= Your task =
Find the line containing "(** X1 — [add_edge]" in the listing below. Repeat it exactly, along with each following line up to and including the one containing "g') = length (adj g)".

───── Listed entries

Lemma add_edges_effect es : ∀ g,
  length (adj g) = Z.to_nat (n g) →
  ∃ g', add_edges ins g es = Ok g'
    ∧ n g' = n g ∧ directed g' = directed g
    ∧ length (adj g') = Z.to_nat (n g')
    ∧ ∀ a b, adjacent g' a b ↔
        adjacent g a b ∨ edge_of (n g) (directed g) es a b.
Proof.
  induction es as [|[u v] es IH]; intros g Hlen; simpl.
  { exists g. do 4 (split; [done|]). intros a b. split; [by left|].
    intros [?|(u & v & Hin & _)]; [done|]. by apply elem_of_nil in Hin. }
  destruct (add_edge_effect g u v Hlen) as (g1 & Hrun & Hn & Hd & Hlen1 & Hadj).
  rewrite Hrun. simpl.
  destruct (IH g1 Hlen1) as (g' & Hrun' & Hn' & Hd' & Hlen' & Hadj').
  exists g'. split; [done|]. split; [congruence|]. split; [congruence|].
  split; [done|]. intros a b.
  rewrite Hadj', Hadj, Hn, Hd, (edge_of_cons _ _ u v es). tauto.
Qed.

Lemma add_edge_wf g u v :
  wf g →
  ∃ g', add_edge ins g u v = Ok g' ∧ wf g' ∧ n g' = n g
    ∧ ∀ a b, adjacent g a b → adjacent g' a b.
Proof.
  intros [Hlen Hrange]%wf_adjacent.
  destruct (add_edge_effect g u v Hlen) as (g' & Hrun & Hn & Hd & Hlen' & Hadj).
  exists g'. split; [done|]. split; [|split; [done|]].
  - apply wf_adjacent. split; [done|]. intros a b [?|Hedge]%Hadj.
    + rewrite Hn. by eapply Hrange.
    + destruct Hedge as (u' & v' & _ & _ & Hu & Hv & [[_ ->]|(_ & _ & ->)]);
        by rewrite Hn.
  - intros a b Hab. apply Hadj. by left.
Qed.

Lemma built_adjacency_of n0 d es g :
  add_edges ins (Graph_init n0 d) es = Ok g →
  ∀ a b, adjacent g a b ↔ edge_of n0 d es a b.
Proof.
  intros Hrun.
  destruct (add_edges_effect es (Graph_init n0 d))
    as (g' & Hrun' & _ & _ & _ & Hadj); [apply length_replicate|].
  assert (g' = g) as -> by congruence.
  intros a b. rewrite Hadj. simpl. split; [|by right].
  intros [[_ (s & [-> _]%lookup_replicate & Hb)]|?]; [|done].
  by apply elem_of_nil in Hb.
Qed.

Lemma built_graph_inv n0 d es g :
  add_edges ins (Graph_init n0 d) es = Ok g → graph_inv g.
Proof.
  intros Hrun.
  destruct (add_edges_inv ins ins_perm es _ (Graph_init_inv n0 d))
    as (g' & Hrun' & Hinv & _).
  congruence.
Qed.
End AddEdgeEffect.

(** ** Hamiltonian paths under a change of graph *)

Lemma hamiltonian_mono g g' p :
  n g' = n g → (∀ a b, adjacent g a b → adjacent g' a b) →
  hamiltonian g p → hamiltonian g' p.
Proof.
  intros Hn Hsub (Hlen & Hmem & Hwalk). rewrite <- Hn in Hlen.
  split; [done|]. split.
  - intros v. by rewrite Hn.
  - intros i u v Hu Hv. by eapply Hsub, Hwalk.
Qed.

Lemma same_edges_sym g1 g2 : same_edges g1 g2 → same_edges g2 g1.
Proof. intros [Hn Hadj]. split; [done|]. intros a b. by rewrite Hadj. Qed.

Lemma hamiltonian_same_edges g1 g2 p :
  same_edges g1 g2 → (hamiltonian g1 p ↔ hamiltonian g2 p).
Proof.
  intros [Hn Hadj]. split; apply hamiltonian_mono; try done.
  - intros a b. by rewrite Hadj.
  - intros a b. by rewrite Hadj.
Qed.

Lemma hamiltonian_reverse g p :
  (∀ a b, adjacent g a b → adjacent g b a) →
  hamiltonian g p → hamiltonian g (reverse p).
Proof.
  intros Hsym (Hlen & Hmem & Hwalk). split; [by rewrite length_reverse|].
  split.
  - intros v. by rewrite elem_of_reverse.
  - intros i u v [Hu Hi]%reverse_lookup_Some [Hv Hi']%reverse_lookup_Some.
    apply Hsym. apply (Hwalk (length p - S (S i))%nat); [done|].
    by replace (S (length p - S (S i))) with (length p - S i)%nat by lia.
Qed.

Lemma is_hamiltonian_path_iff g p :
  wf g → (is_hamiltonian_path g p = Ok true ↔ hamiltonian g p).
Proof.
  intros Hwf. destruct (is_hamiltonian_path_spec g p Hwf) as (b & Hb & Hspec).
  rewrite Hb. rewrite <- Hspec. split; [by intros [= ->]|by intros ->].
Qed.

(** Two validations agree as soon as the sequences are Hamiltonian
    together. *)
Lemma is_hamiltonian_path_agree g1 p1 g2 p2 :
  wf g1 → wf g2 → (hamiltonian g1 p1 ↔ hamiltonian g2 p2) →
  is_hamiltonian_path g1 p1 = is_hamiltonian_path g2 p2.
Proof.
  intros Hwf1 Hwf2 Hiff.
  destruct (is_hamiltonian_path_spec g1 p1 Hwf1) as (b1 & -> & H1).
  destruct (is_hamiltonian_path_spec g2 p2 Hwf2) as (b2 & -> & H2).
  f_equal. destruct b1, b2; try done.
  - symmetry. apply H2, Hiff, H1. done.
  - apply H1, Hiff, H2. done.
Qed.

(** ** The neighbour lists of a graph that satisfies the invariant *)

Lemma neighbors_inv g u l :
  graph_inv g → neighbors g u = Ok l →
  NoDup l ∧ (u ∉ l) ∧ (∀ v, v ∈ l ↔ 0 ≤ u < n g ∧ adjacent g u v).
Proof.
  intros [Hwf Hnd Hloop Hsym] Hl.
  destruct (decide (0 ≤ u < n g)) as [Hu|Hu].
  - destruct (neighbors_spec g u Hwf Hu) as (s & l' & Hs & Hl' & Hp & _).
    assert (l' = l) as -> by congruence.
    split; [rewrite Hp; by eapply Hnd|]. split.
    + rewrite Hp. intros Hin. apply (Hloop u). split; [lia|eauto].
    + intros v. rewrite Hp. split.
      * intros Hv. split; [done|]. split; [lia|eauto].
      * intros [_ [_ (s' & Hs' & Hv)]]. congruence.
  - rewrite neighbors_out_of_range in Hl by done. injection Hl as <-.
    split; [constructor|]. split; [apply not_elem_of_nil|].
    intros v. split; [by intros ?%elem_of_nil|tauto].
Qed.

(** ** What a successful call of [_backtrack] leaves behind *)

Lemma for_neighbors_completed rec :
  (∀ c st, undone st (rec c st)) → (∀ c st, completed st (rec c st)) →
  ∀ nbs st, completed st (for_neighbors rec nbs st).
Proof.
  intros Hundo Hrec nbs.
  induction nbs as [|nb rest IH]; intros st p st'; simpl; [done|].
  destruct (py_get (st_visited st) nb) as [seen| |] eqn:Hseen; simpl; try done.
  destruct seen; simpl; [apply IH|].
  apply py_get_Ok in Hseen as (k & Hk & Hvis).
  rewrite (py_set_index _ _ k) by done. simpl.
  destruct (rec nb _) as [[result st2]| |] eqn:Hcall; simpl; try done.
  destruct result as [q|].
  - intros [= <- <-]. apply Hrec in Hcall as (Hpath & Hpre & Hlen).
    simpl in Hpre, Hlen. split; [done|]. split; [|done].
    by eapply prefix_app_l.
  - apply Hundo in Hcall as [_ Hsame]. rewrite (Hsame eq_refl). simpl.
    rewrite py_pop_snoc. simpl.
    rewrite (py_set_restore _ _ k) by done. simpl.
    destruct st as [g0 path0 vis0]. apply IH.
Qed.

Lemma backtrack_completed fuel c st : completed st (_backtrack fuel c st).
Proof.
  revert c st. induction fuel as [|fuel IH]; intros c st p st'; simpl; [done|].
  case_bool_decide as Hlen.
  { intros [= <- <-]. done. }
  destruct (neighbors (st_g st) c) as [nbs| |]; simpl; try done.
  apply for_neighbors_completed; [|done].
  intros c' st0. apply backtrack_undone.
Qed.

(** Another insertion policy: new members go first. *)
Lemma cons_perm (x : Z) (s : list Z) : x ∉ s → cons x s ≡ₚ x :: s.
Proof. done. Qed.

(** X1 — [add_edge] installs the edge: on a graph with one adjacency set
    per vertex, a call with distinct endpoints in range returns without
    error, keeps the vertex count and the directedness, and afterwards
    [b] is in [adj[a]] exactly if it was before, or [(a, b)] is the new
    edge, or the graph is undirected and [(a, b)] is its reverse. *)
Theorem add_edge_installs (ins : Z → list Z → list Z) g u v :
  (∀ x s, x ∉ s → ins x s ≡ₚ x :: s) →
  length (adj g) = Z.to_nat (n g) → u ≠ v → 0 ≤ u < n g → 0 ≤ v < n g →
  ∃ g', add_edge ins g u v = Ok g'
    ∧ n g' = n g ∧ directed g' = directed g
    ∧ length (adj g') = length (adj g)
    ∧ ∀ a b, adjacent g' a b ↔
        adjacent g a b ∨ (a = u ∧ b = v)
        ∨ (directed g = false ∧ a = v ∧ b = u).
Proof.
  intros Hins Hlen Hne Hu Hv. eexists.
  rewrite add_edge_accepted by done. split; [done|]. simpl.
  do 2 (split; [done|]). split.
  - unfold added. destruct (directed g); by rewrite ?length_alter.
  - intros a b. by apply adjacent_added.
Qed.

Lemma add_edge_installs_witness :
  (∀ x s, x ∉ s → ins_end x s ≡ₚ x :: s)
  ∧ length (adj chain) = Z.to_nat (n chain) ∧ 1 ≠ 2
  ∧ 0 ≤ 1 < n chain ∧ 0 ≤ 2 < n chain
  ∧ add_edge ins_end chain 1 2 = Ok (mkGraph 3 true [[1]; [2]; [0]])
  ∧ ∃ g', add_edge ins_end chain 1 2 = Ok g'
    ∧ n g' = n chain ∧ directed g' = directed chain
    ∧ length (adj g') = length (adj chain)
    ∧ ∀ a b, adjacent g' a b ↔
        adjacent chain a b ∨ (a = 1 ∧ b = 2)
        ∨ (directed chain = false ∧ a = 2 ∧ b = 1).
Proof.
  assert (length (adj chain) = Z.to_nat (n chain)) as Hlen by reflexivity.
  assert (1 ≠ 2) as Hne by lia.
  assert (0 ≤ 1 < n chain) as Hu by (simpl; lia).
  assert (0 ≤ 2 < n chain) as Hv by (simpl; lia).
  split; [exact ins_end_perm|]. split; [exact Hlen|]. split; [exact Hne|].
  split; [exact Hu|]. split; [exact Hv|]. split; [reflexivity|].
  exact (add_edge_installs ins_end chain 1 2 ins_end_perm Hlen Hne Hu Hv).
Defined.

──────────

= Response to this task =
(** X1 — [add_edge] installs the edge: on a graph with one adjacency set
    per vertex, a call with distinct endpoints in range returns without
    error, keeps the vertex count and the directedness, and afterwards
    [b] is in [adj[a]] exactly if it was before, or [(a, b)] is the new
    edge, or the graph is undirected and [(a, b)] is its reverse. *)
Theorem add_edge_installs (ins : Z → list Z → list Z) g u v :
  (∀ x s, x ∉ s → ins x s ≡ₚ x :: s) →
  length (adj g) = Z.to_nat (n g) → u ≠ v → 0 ≤ u < n g → 0 ≤ v < n g →
  ∃ g', add_edge ins g u v = Ok g'
    ∧ n g' = n g ∧ directed g' = directed g
    ∧ length (adj g') = length (adj g)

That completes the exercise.